*Instructions for the task:* For the records below, print every one exactly, with nothing dropped.

*Saved entries:*

________________

(* ===================================================================== *)
(** * Concrete collaborators, to run the code on examples *)
(* ===================================================================== *)

(** A recogniser for URIs of the form
    [scheme://host[:port][/path][?query][#fragment]] over the character
    classes of RFC 3986. Every string it accepts is one Joi's [uri] rule
    accepts for the same schemes; it leaves out user information, IP
    literals and URIs without an authority. The theorems about
    [validateRequest] hold for any rule; this one runs the examples. *)
Module UriModel.

Definition among (cls : jsstring) (c : codeUnit) : bool := existsb (N.eqb c) cls.

Definition isDigit (c : codeUnit) : bool := ((48 <=? c) && (c <=? 57))%N.

Definition isAlpha (c : codeUnit) : bool :=
  (((65 <=? c) && (c <=? 90)) || ((97 <=? c) && (c <=? 122)))%N.

Definition isUnreserved (c : codeUnit) : bool :=
  isAlpha c || isDigit c || among (lit "_-.~") c.

Definition isSubDelim (c : codeUnit) : bool := among (lit "!$&'()*+,;=") c.

Definition isRegName (c : codeUnit) : bool :=
  isUnreserved c || among (lit "%") c || isSubDelim c.

Definition isPchar (c : codeUnit) : bool := isRegName c || among (lit ":@") c.

(** The longest prefix free of [stop], and what follows it. *)
Fixpoint break (stop : codeUnit -> bool) (s : jsstring) : jsstring * jsstring :=
  match s with
  | [] => ([], [])
  | c :: s' =>
      if stop c then ([], s)
      else let (a, b) := break stop s' in (c :: a, b)
  end.

Fixpoint stripPrefix (prefix s : jsstring) {struct prefix} : option jsstring :=
  match prefix, s with
  | [], _ => Some s
  | p :: prefix', c :: s' => if N.eqb c p then stripPrefix prefix' s' else None
  | _ :: _, [] => None
  end.

Definition afterMark (allowed : codeUnit -> bool) (s : jsstring) : bool :=
  match s with
  | [] => true
  | _ :: body => forallb allowed body
  end.

Definition uriRule (scheme : list jsstring) (allowRelative : bool) (s : jsstring) : bool :=
  existsb
    (fun sch =>
       match stripPrefix (sch ++ lit "://") s with
       | None => false
       | Some rest =>
           let (authority, afterAuthority) := break (among (lit "/?#")) rest in
           let (host, port) := break (among (lit ":")) authority in
           let (pathPart, afterPath) := break (among (lit "?#")) afterAuthority in
           let (query, fragment) :=
             match afterPath with
             | 63%N :: _ => break (among (lit "#")) afterPath
             | _ => ([], afterPath)
             end in
           let inQuery c := isPchar c || among (lit "/?") c in
           Nat.leb 1 (length host) && Nat.leb (length host) 255
             && forallb isRegName host
             && afterMark isDigit port
             && forallb (fun c => isPchar c || among (lit "/") c) pathPart
             && afterMark inQuery query
             && afterMark inQuery fragment
       end)
    scheme.

End UriModel.

(** A world that follows a script: the model's replies are consumed in
    order (an exhausted script is a quota error), remote documents and
    files are looked up in tables, and a document's text is its content
    (an empty buffer does not parse). *)
Module Scripted.

Record script := mkScript {
  replies : list (result jsstring);
  remote : list (jsstring * bytes);
  disk : list (jsstring * bytes)
}.

Fixpoint lookup (table : list (jsstring * bytes)) (key : jsstring) : option bytes :=
  match table with
  | [] => None
  | (k, b) :: rest => if jsstring_eqb k key then Some b else lookup rest key
  end.

Definition scripted : Externals := {|
  World := script;
  generateContent := fun prompt w =>
    match replies w with
    | [] => (w, Throw (newError (lit "429 Too Many Requests")))
    | r :: rest => (mkScript rest (remote w) (disk w), r)
    end;
  axiosGet := fun url w =>
    match lookup (remote w) url with
    | Some b => (w, Return b)
    | None =>
        (w, Throw (mkJsError (lit "Error") (lit "getaddrinfo ENOTFOUND")
                     None (Some (lit "ENOTFOUND"))))
    end;
  pathExists := fun path w =>
    (w, match lookup (disk w) path with Some _ => true | None => false end);
  readFile := fun path w =>
    match lookup (disk w) path with
    | Some b => (w, Return b)
    | None =>
        (w, Throw (mkJsError (lit "Error") (lit "ENOENT: no such file or directory")
                     None (Some (lit "ENOENT"))))
    end;
  pdf := fun buffer w =>
    match buffer with
    | [] => (w, Throw (newError (lit "Invalid PDF structure")))
    | _ => (w, Return (mkPdfData (Some buffer) 1))
    end
|}.

Definition start (s : script) : @State scripted := @mkState scripted s [].

End Scripted.

(* ===================================================================== *)
(** * Notions the properties are stated with *)
(* ===================================================================== *)

Module Spec.
Import Validator.

Definition httpSchemes : list jsstring := [lit "http"; lit "https"].

Section WithUriRule.
Variable uriRule : list jsstring -> bool -> jsstring -> bool.

(** The specification's rule: [documents] is an absolute http/https URL
    string and [questions] is an array of 1 to 10 strings, each of
    trimmed length 5 to 1000. *)
Definition specAccepts (body : jsval) : bool :=
  match readProp body (lit "documents"), readProp body (lit "questions") with
  | VStr documents, VArr questions =>
      uriRule httpSchemes false documents
        && Nat.leb 1 (length questions) && Nat.leb (length questions) 10
        && forallb (fun q => match q with
                             | VStr q => Nat.leb 5 (length (trim q))
                                           && Nat.leb (length (trim q)) 1000
                             | _ => false
                             end) questions
  | _, _ => false
  end.

Definition isQuestion (q : jsval) : bool :=
  match q with
  | VStr q => Nat.leb 5 (length q) && Nat.leb (length q) 1000
  | _ => false
  end.

Definition isDeclaredKey (k : jsstring) : bool :=
  jsstring_eqb (lit "documents") k || jsstring_eqb (lit "questions") k.

(** What [runRequestSchema] accepts: an object with no key besides
    [documents] and [questions], whose [documents] is a non-empty string
    the URI rule accepts and whose [questions] is an array of 1 to 10
    strings, each of length 5 to 1000 (no trimming). *)
Definition schemaAccepts (body : jsval) : bool :=
  match body with
  | VObj fields =>
      forallb (fun kv : jsstring * jsval => isDeclaredKey (fst kv)) fields
        && match getField fields (lit "documents") with
           | VStr ((_ :: _) as documents) => uriRule httpSchemes false documents
           | _ => false
           end
        && match getField fields (lit "questions") with
           | VArr questions =>
               Nat.leb 1 (length questions) && Nat.leb (length questions) 10
                 && forallb isQuestion questions
           | _ => false
           end
  | _ => false
  end.

End WithUriRule.

(** The keys [runRequestSchema] declares, with their schemas. *)
Definition runRequestKeys : list (jsstring * Joi.schema) :=
  match runRequestSchema with
  | Joi.JObject keys => keys
  | _ => []
  end.

(** The limit [sanitizeString] applies: the configured [maxLength], or
    1000 when the option is absent or zero. *)
Definition effectiveMaxLength (options : sanitizeOptions) : Z :=
  match maxLength options with
  | None | Some 0%Z => 1000%Z
  | Some m => m
  end.

(** The parsed text is absent, or empty once trimmed. *)
Definition isBlank (text : option jsstring) : bool :=
  match text with
  | None => true
  | Some text => Nat.eqb (length (trim text)) 0
  end.

Section WithExternals.
Import GeminiService.
Context {E : Externals}.

(** One turn of the loop of [processQuestions]: the answer pushed is the
    text [generateAnswer] returned, or the fallback when it threw. *)
Definition slot (question documentContent : jsstring) (st : State) : jsstring :=
  match snd (generateAnswer question documentContent st) with
  | Return answer => answer
  | Throw _ => fallbackAnswer question
  end.

(** The state in which the loop starts its turn number [i]. *)
Fixpoint stateBefore (i : nat) (questions : list jsstring)
    (documentContent : jsstring) (st : State) : State :=
  match i, questions with
  | S i', question :: rest =>
      stateBefore i' rest documentContent
        (fst (generateAnswer question documentContent st))
  | _, _ => st
  end.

________________

*Solved problem:*
(* ===================================================================== *)
(** * Concrete collaborators, to run the code on examples *)
(* ===================================================================== *)

(** A recogniser for URIs of the form
    [scheme://host[:port][/path][?query][#fragment]] over the character
    classes of RFC 3986. Every string it accepts is one Joi's [uri] rule
    accepts for the same schemes; it leaves out user information, IP
    literals and URIs without an authority. The theorems about
    [validateRequest] hold for any rule; this one runs the examples. *)
Module UriModel.

Definition among (cls : jsstring) (c : codeUnit) : bool := existsb (N.eqb c) cls.

Definition isDigit (c : codeUnit) : bool := ((48 <=? c) && (c <=? 57))%N.

Definition isAlpha (c : codeUnit) : bool :=
  (((65 <=? c) && (c <=? 90)) || ((97 <=? c) && (c <=? 122)))%N.

Definition isUnreserved (c : codeUnit) : bool :=
  isAlpha c || isDigit c || among (lit "_-.~") c.

Definition isSubDelim (c : codeUnit) : bool := among (lit "!$&'()*+,;=") c.

Definition isRegName (c : codeUnit) : bool :=
  isUnreserved c || among (lit "%") c || isSubDelim c.

Definition isPchar (c : codeUnit) : bool := isRegName c || among (lit ":@") c.

(** The longest prefix free of [stop], and what follows it. *)
Fixpoint break (stop : codeUnit -> bool) (s : jsstring) : jsstring * jsstring :=
  match s with
  | [] => ([], [])
  | c :: s' =>
      if stop c then ([], s)
      else let (a, b) := break stop s' in (c :: a, b)
  end.

Fixpoint stripPrefix (prefix s : jsstring) {struct prefix} : option jsstring :=
  match prefix, s with
  | [], _ => Some s
  | p :: prefix', c :: s' => if N.eqb c p then stripPrefix prefix' s' else None
  | _ :: _, [] => None
  end.

Definition afterMark (allowed : codeUnit -> bool) (s : jsstring) : bool :=
  match s with
  | [] => true
  | _ :: body => forallb allowed body
  end.

Definition uriRule (scheme : list jsstring) (allowRelative : bool) (s : jsstring) : bool :=
  existsb
    (fun sch =>
       match stripPrefix (sch ++ lit "://") s with
       | None => false
       | Some rest =>
           let (authority, afterAuthority) := break (among (lit "/?#")) rest in
           let (host, port) := break (among (lit ":")) authority in
           let (pathPart, afterPath) := break (among (lit "?#")) afterAuthority in
           let (query, fragment) :=
             match afterPath with
             | 63%N :: _ => break (among (lit "#")) afterPath
             | _ => ([], afterPath)
             end in
           let inQuery c := isPchar c || among (lit "/?") c in
           Nat.leb 1 (length host) && Nat.leb (length host) 255
             && forallb isRegName host
             && afterMark isDigit port
             && forallb (fun c => isPchar c || among (lit "/") c) pathPart
             && afterMark inQuery query
             && afterMark inQuery fragment
       end)
    scheme.

End UriModel.

(** A world that follows a script: the model's replies are consumed in
    order (an exhausted script is a quota error), remote documents and
    files are looked up in tables, and a document's text is its content
    (an empty buffer does not parse). *)
Module Scripted.

Record script := mkScript {
  replies : list (result jsstring);
  remote : list (jsstring * bytes);
  disk : list (jsstring * bytes)
}.

Fixpoint lookup (table : list (jsstring * bytes)) (key : jsstring) : option bytes :=
  match table with
  | [] => None
  | (k, b) :: rest => if jsstring_eqb k key then Some b else lookup rest key
  end.

Definition scripted : Externals := {|
  World := script;
  generateContent := fun prompt w =>
    match replies w with
    | [] => (w, Throw (newError (lit "429 Too Many Requests")))
    | r :: rest => (mkScript rest (remote w) (disk w), r)
    end;
  axiosGet := fun url w =>
    match lookup (remote w) url with
    | Some b => (w, Return b)
    | None =>
        (w, Throw (mkJsError (lit "Error") (lit "getaddrinfo ENOTFOUND")
                     None (Some (lit "ENOTFOUND"))))
    end;
  pathExists := fun path w =>
    (w, match lookup (disk w) path with Some _ => true | None => false end);
  readFile := fun path w =>
    match lookup (disk w) path with
    | Some b => (w, Return b)
    | None =>
        (w, Throw (mkJsError (lit "Error") (lit "ENOENT: no such file or directory")
                     None (Some (lit "ENOENT"))))
    end;
  pdf := fun buffer w =>
    match buffer with
    | [] => (w, Throw (newError (lit "Invalid PDF structure")))
    | _ => (w, Return (mkPdfData (Some buffer) 1))
    end
|}.

Definition start (s : script) : @State scripted := @mkState scripted s [].

End Scripted.

(* ===================================================================== *)
(** * Notions the properties are stated with *)
(* ===================================================================== *)

Module Spec.
Import Validator.

Definition httpSchemes : list jsstring := [lit "http"; lit "https"].

Section WithUriRule.
Variable uriRule : list jsstring -> bool -> jsstring -> bool.

(** The specification's rule: [documents] is an absolute http/https URL
    string and [questions] is an array of 1 to 10 strings, each of
    trimmed length 5 to 1000. *)
Definition specAccepts (body : jsval) : bool :=
  match readProp body (lit "documents"), readProp body (lit "questions") with
  | VStr documents, VArr questions =>
      uriRule httpSchemes false documents
        && Nat.leb 1 (length questions) && Nat.leb (length questions) 10
        && forallb (fun q => match q with
                             | VStr q => Nat.leb 5 (length (trim q))
                                           && Nat.leb (length (trim q)) 1000
                             | _ => false
                             end) questions
  | _, _ => false
  end.

Definition isQuestion (q : jsval) : bool :=
  match q with
  | VStr q => Nat.leb 5 (length q) && Nat.leb (length q) 1000
  | _ => false
  end.

Definition isDeclaredKey (k : jsstring) : bool :=
  jsstring_eqb (lit "documents") k || jsstring_eqb (lit "questions") k.

(** What [runRequestSchema] accepts: an object with no key besides
    [documents] and [questions], whose [documents] is a non-empty string
    the URI rule accepts and whose [questions] is an array of 1 to 10
    strings, each of length 5 to 1000 (no trimming). *)
Definition schemaAccepts (body : jsval) : bool :=
  match body with
  | VObj fields =>
      forallb (fun kv : jsstring * jsval => isDeclaredKey (fst kv)) fields
        && match getField fields (lit "documents") with
           | VStr ((_ :: _) as documents) => uriRule httpSchemes false documents
           | _ => false
           end
        && match getField fields (lit "questions") with
           | VArr questions =>
               Nat.leb 1 (length questions) && Nat.leb (length questions) 10
                 && forallb isQuestion questions
           | _ => false
           end
  | _ => false
  end.

End WithUriRule.

(** The keys [runRequestSchema] declares, with their schemas. *)
Definition runRequestKeys : list (jsstring * Joi.schema) :=
  match runRequestSchema with
  | Joi.JObject keys => keys
  | _ => []
  end.

(** The limit [sanitizeString] applies: the configured [maxLength], or
    1000 when the option is absent or zero. *)
Definition effectiveMaxLength (options : sanitizeOptions) : Z :=
  match maxLength options with
  | None | Some 0%Z => 1000%Z
  | Some m => m
  end.

(** The parsed text is absent, or empty once trimmed. *)
Definition isBlank (text : option jsstring) : bool :=
  match text with
  | None => true
  | Some text => Nat.eqb (length (trim text)) 0
  end.

Section WithExternals.
Import GeminiService.
Context {E : Externals}.

(** One turn of the loop of [processQuestions]: the answer pushed is the
    text [generateAnswer] returned, or the fallback when it threw. *)
Definition slot (question documentContent : jsstring) (st : State) : jsstring :=
  match snd (generateAnswer question documentContent st) with
  | Return answer => answer
  | Throw _ => fallbackAnswer question
  end.

(** The state in which the loop starts its turn number [i]. *)
Fixpoint stateBefore (i : nat) (questions : list jsstring)
    (documentContent : jsstring) (st : State) : State :=
  match i, questions with
  | S i', question :: rest =>
      stateBefore i' rest documentContent
        (fst (generateAnswer question documentContent st))
  | _, _ => st
  end.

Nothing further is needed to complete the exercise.